Mom always told you to eat your vegetables but is a vegetable burger healthier than a regular beef burger?  Let’s find out!

BURGER BATTLE:  The typical beef burger contains about 20 grams of protein and is a good source of minerals like iron and zinc.  They are typically low in sodium, unless you add salt in the making or cooking of the burger.   Beef burgers though, are high in saturated fat and there are claims that some contain growth hormones or antibiotics.  To avoid this, look for grass fed beef or meat labeled “hormone free” or “antibiotic free”. 

Vegetable burgers are usually made out of vegetables such as beans, carrots and soy products.  They may also contain oats or some other binder.  Vegetable burgers tend to contain less fat, calories, and protein; but unlike beef burgers, vegetable burgers contain fiber, usually 3-4 grams per patty.  Just because vegetable burgers are made from vegetables does not mean that they are all natural, many vegetable burgers contain artificial ingredients and may be high in sodium.
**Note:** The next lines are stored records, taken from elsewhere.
(* ===== verification/McpTools.v ===== *)
(** * pkg/mcp/tools: the tools of the MCP server

    The fourteen tools: the query each makes of its arguments, and the JSON it
    makes of the answer; the allow-list, and the recovery from panics
    ([tools.go], [server.go]).  A call is a function to a log of its requests;
    its [error] is a panic of the handler. *)

From Stdlib Require Import Ascii String.
From stdpp Require Import base numbers list strings gmap pretty sorting.
From Stdlib Require Import ZArith Lia.
From S2P Require Import Prelude GoLib Calls GoFmt GoJson Types TimeUtil CelPolicy Activity Dlq EventProc GoSlice PolicyCache CelFilter Query EventStore Watch Reindex ReindexJob PolicyController Rest EventsRest ActivityRest Preview Cli CliQuery CliJobs.

(* ------------------------------------------------------------------ *)
(** ** Results *)

Record CallToolResult := { IsError : bool; Text : string }.
Definition textResult (text : string) : CallToolResult := {| IsError := false; Text := text |}.
Definition errorResult (message : string) : CallToolResult := {| IsError := true; Text := message |}.
(** Every output is a value that encodes. *)
Definition jsonResult (output : any) : CallToolResult := textResult (MarshalIndent output).

(** A Go map literal, and the values of its fields. *)
Definition obj (fields : list (string * any)) : any := AMap (list_to_map (reverse fields)).
Definition AInt (z : Z) : any := ANum (pretty z).
Definition AFloat (f : float64) : any := ANum (FormatFloat_json f).
(** A slice that is nil when nothing was appended. *)
Definition nil_slice (l : list any) : any := match l with [] => ANull | _ => AList l end.

(* ------------------------------------------------------------------ *)
(** ** Helper functions *)

Definition celEquals `{GoUnicode} (field value : string) : string :=
  if (value =? "")%string then "" else field +:+ " == " +:+ Quote value.
Definition activityFilter (clauses : list string) : string :=
  String.concat " && " (List.filter (fun c => negb (c =? "")%string) clauses).
Definition isSystemUser (username : string) : bool :=
  (HasPrefix username "system:" || Contains username "serviceaccount" || Contains username "controller")%bool.

(** [counts[key]++] *)
Definition count_key (counts : gmap string Z) (key : string) : gmap string Z := <[key := (default 0 (counts !! key) + 1)%Z]> counts.
Definition count_keys (keys : list string) : gmap string Z := fold_left count_key keys ∅.

(** The two loops: position [i] is exchanged with each later one that has more. *)
Definition exchange (i : nat) (sorted : list (string * Z)) (j : nat) : list (string * Z) :=
  match sorted !! i, sorted !! j with
  | Some a, Some b => if (snd a <? snd b)%Z then swap i j sorted else sorted
  | _, _ => sorted
  end.
Definition sort_pass (sorted : list (string * Z)) (i : nat) : list (string * Z) :=
  fold_left (exchange i) (seq (S i) (length sorted - S i)) sorted.
Definition exchange_sort (l : list (string * Z)) : list (string * Z) := fold_left sort_pass (seq 0 (length l - 1)) l.

Definition makeslice_panic : error := Ext "runtime error: makeslice: cap out of range".
(** [make] panics past the address space, of 2^48 bytes, 8 for each map; what
    it accepts may still be more memory than there is. *)
Definition make_cap_ok (n : Z) : bool := ((0 <=? n) && (n * 8 <=? 2 ^ 48))%Z%bool.
(** [entries]: the counts in the order [range] meets them. *)
Definition getTopN (entries : list (string * Z)) (n : Z) : error + list (string * Z) :=
  let sorted := exchange_sort entries in
  if make_cap_ok n then inr (take (Z.to_nat n) sorted) else inl makeslice_panic.
Definition top_any (l : list (string * Z)) : any :=
  AList (map (fun '(k, v) => obj [("name", AStr k); ("count", AInt v)]) l).

Record activityCounts := { total : Z; actors : gmap string Z; resourceKinds : gmap string Z; changeSources : gmap string Z }.
Definition buildActivityCounts (activities : list Activity) : activityCounts :=
  {| total := Z.of_nat (length activities);
     actors := count_keys (map (fun a => act_Name (Actor (Spec a))) activities);
     resourceKinds := count_keys (map (fun a => Kind (Resource_ (Spec a))) activities);
     changeSources := count_keys (map (fun a => ChangeSource (Spec a)) activities) |}.

(** [entries]: the map that is ranged over, in its order. *)
Definition findNew (baseline : gmap string Z) (entries : list (string * Z)) : list (string * Z) :=
  List.filter (fun '(k, _) => bool_decide (baseline !! k = None)) entries.
Definition new_any (l : list (string * Z)) : any :=
  nil_slice (map (fun '(k, v) => obj [("name", AStr k); ("count", AInt v); ("note", AStr "Not present in baseline")]) l).

Record change := { ch_name : string; ch_baseline : Z; ch_comparison : Z; ch_percent : float64 }.
Definition findIncreased (baseline : gmap string Z) (entries : list (string * Z)) : list change :=
  omap (fun '(k, v) =>
    match baseline !! k with
    | Some baselineV =>
        if (baselineV <? v)%Z then
          let changePercent := percent (v - baselineV) baselineV in
          if fge changePercent (f64_of_int 50)
          then Some {| ch_name := k; ch_baseline := baselineV; ch_comparison := v; ch_percent := changePercent |}
          else None
        else None
    | None => None
    end) entries.
Definition findDecreased (entries : list (string * Z)) (comparison : gmap string Z) : list change :=
  omap (fun '(k, v) =>
    match comparison !! k with
    | Some compV =>
        if (compV <? v)%Z then
          let changePercent := percent (v - compV) v in
          if fge changePercent (f64_of_int 50)
          then Some {| ch_name := k; ch_baseline := v; ch_comparison := compV; ch_percent := fneg changePercent |}
          else None
        else None
    | None => None
    end) entries.
Definition changes_any (l : list change) : any :=
  nil_slice (map (fun c => obj [("name", AStr (ch_name c)); ("baseline", AInt (ch_baseline c));
                                ("comparison", AInt (ch_comparison c)); ("changePercent", AFloat (ch_percent c))]) l).
Definition absFloat (f : float64) : float64 := if flt f f64_zero then fneg f else f.

(* ------------------------------------------------------------------ *)
(** ** Requests *)

Inductive mcp_act :=
| QueryLogs (s : AuditLogQuerySpec) (r : error + QueryObject AuditLogQuerySpec CliEvent)
| LogFacets (s : FacetQuerySpec) (r : error + list FacetFieldResult)
| QueryActs (s : ActivityQuerySpec) (r : error + QueryObject ActivityQuerySpec Activity)
| ActFacets (s : FacetQuerySpec) (r : error + list FacetFieldResult)
| QueryEvts (s : EventQuerySpec) (r : error + QueryObject EventQuerySpec EventRecord)
| EvtFacets (s : EventFacetQuerySpec) (r : error + list FacetFieldResult)
| ListPolicies (r : error + list PolicyObject)
| PreviewPolicy (s : PolicyPreviewSpec) (r : error + PreviewAnswer).

(** The client of a call: [resolve] is nil, fails, gives a nil client
    ([false]) or a client. *)
Class McpClient (W : Type) := {
  resolve : option (W -> (error + bool) * W);
  audit_log_queries : AuditLogQuerySpec -> W -> (error + QueryObject AuditLogQuerySpec CliEvent) * W;
  audit_log_facets : FacetQuerySpec -> W -> (error + list FacetFieldResult) * W;
  activity_queries : ActivityQuerySpec -> W -> (error + QueryObject ActivityQuerySpec Activity) * W;
  activity_facets : FacetQuerySpec -> W -> (error + list FacetFieldResult) * W;
  event_queries : EventQuerySpec -> W -> (error + QueryObject EventQuerySpec EventRecord) * W;
  event_facets : EventFacetQuerySpec -> W -> (error + list FacetFieldResult) * W;
  list_policies : W -> (error + list PolicyObject) * W;
  policy_previews : PolicyPreviewSpec -> W -> (error + PreviewAnswer) * W }.

(** How [encoding/json] reads and writes API structures, field by field of
    their tags, and the orders in which [range] meets the entries of a map. *)
Class McpLib := {
  audit_event_any : CliEvent -> any;
  rules_any : list PolicyRule -> any;
  unmarshal_preview_input : string -> error + PolicyPreviewInput;
  range_counts : nat -> gmap string Z -> list (string * Z) }.
Class RangeLaws `{McpLib} : Prop := range_perm n m : range_counts n m ≡ₚ map_to_list m.

Definition ToolCallTimeout : Z := (50 * Second)%Z.
(** [int32(args.Limit)], the default for 0. *)
Definition tool_limit (limit dflt : Z) : Z := let l := wrap32 limit in if (l =? 0)%Z then dflt else l.
Definition or_text (text dflt : string) : string := if (text =? "")%string then dflt else text.

Section Tools.
Context {W : Type} `{McpClient W} `{McpLib} `{GoUnicode} `{GoLocal}.
Abbreviation M := (Calls mcp_act W).

(** [client]: the rest of a handler runs with a client. *)
Definition with_tool_client (run : M CallToolResult) : M CallToolResult :=
  match resolve with
  | None => nret (errorResult "Activity API client is not configured")
  | Some f => fun w =>
      let (r, w') := f w in
      match r with
      | inl e => nret (errorResult (error_text e)) w'
      | inr false => nret (errorResult "Activity API client is not configured") w'
      | inr true => run w'
      end
  end.

(** A request; its failure is the answer of the tool. *)
Definition call {A} (what : string) (f : W -> (error + A) * W) (log : (error + A) -> mcp_act)
    (k : A -> M CallToolResult) : M CallToolResult :=
  get! r := (fun w => let (r, w') := f w in (inr r, [log r], w')) in
  match r with
  | inl e => nret (errorResult (what +:+ error_text e))
  | inr a => k a
  end.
When eating any kind of burger, adding vegetables such as tomatoes, onion, lettuce adds vitamins and minerals without a lot of calories.  Mustard is a low calorie condiment that pairs well with any type of burger.

Who wins? Each burger has different pros and cons, but veggie burgers may be the healthier route. 

TIP:  When choosing a beef burger opt for one that is leaner (>90% lean, <10% fat) and is close to four ounces (1/4 pound) to cut down on the saturated fat you consume.  When choosing a vegetable burger opt for one lower in sodium (<200 mg) and higher in fiber.